Kokoeva, M. V., Storch, K. F., Klein, C., & Oesterhelt, D. (2002). A novel mode of sensory transduction in archaea: binding protein-mediated chemotaxis towards osmoprotectants and amino acids. EMBO Journal, 21(10), 2312-2322.


Cite as: http://hdl.handle.net/11858/00-001M-0000-0010-6F2E-2
Abstract
Directly upstream of the Halobacterium salinarum transducer genes basT and htpIV we identified two open reading frames (orfs) with significant homologies to genes encoding binding proteins for amino acids and compatible solutes, respectively.
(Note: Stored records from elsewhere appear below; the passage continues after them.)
(* ===== verification/RngJump.v ===== *)
(** * The random number generator: streams

    The recurrences as functions on integers, and the matrices that jump: the
    constants of the source are powers of the matrix of one step, so the jumps
    are what stepping that many times gives. *)

From stdpp Require Import base numbers list.
From Stdlib Require Import ZArith Lia ZifyBool.
From S2P Require Import Prelude.
From S2P Require Import Float64.
From S2P Require Import FloatInt.
From S2P Require Import Array.
From S2P Require Import Rng.
From S2P Require Import RngProps.

Open Scope Z_scope.

(** ** The recurrences *)

Definition step1 (s : triple Z) : triple Z :=
  let '(x, y, z) := s in (y, z, (1403580 * y - 810728 * x) mod M1).
Definition step2 (s : triple Z) : triple Z :=
  let '(x, y, z) := s in (y, z, (527612 * z - 1370589 * x) mod M2).
Definition step (s : seeds) : seeds := (step1 (fst s), step2 (snd s)).

(** [n] steps. *)
Definition steps (n : N) (s : seeds) : seeds := N.iter n step s.

Lemma steps_pair n s : steps n s = (N.iter n step1 (fst s), N.iter n step2 (snd s)).
Proof.
  unfold steps. destruct s as [a b]. cbn [fst snd].
  induction n as [|n IH] using N.peano_ind; [done|]. by rewrite !N.iter_succ, IH.
Qed.

Lemma steps_0 s : steps 0 s = s.
Proof. done. Qed.

Lemma steps_add n k s : steps (n + k) s = steps n (steps k s).
Proof. apply N.iter_add. Qed.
Behavioral testing of deletion mutants indicates that halobacterial chemotaxis towards branched-chain amino acids as well as compatible osmolytes of the betaine family requires both a binding and a transducer protein. We therefore named the binding/transducer proteins BasB/BasT for branched-chain and sulfur-containing amino acids and CosB/CosT for compatible solutes. Our data support a signaling mechanism with the binding proteins functioning as lipid-anchored receptors interacting with the extracellular domain of their cognate transducers. Inspection of the halobacterial genome suggests that BasB and CosB exclusively mediate chemotaxis responses without any additional role in transport, which is in contrast to bacterial binding proteins, which are always part of ABC transport systems. The CosB/CosT system is the first instance of a chemotaxis signaling pathway for organic osmolytes in the living world and natural abundance C-13-NMR analysis of cytoplasmic extracts suggests that H.salinarum utilizes these solutes for osmotic adaptation.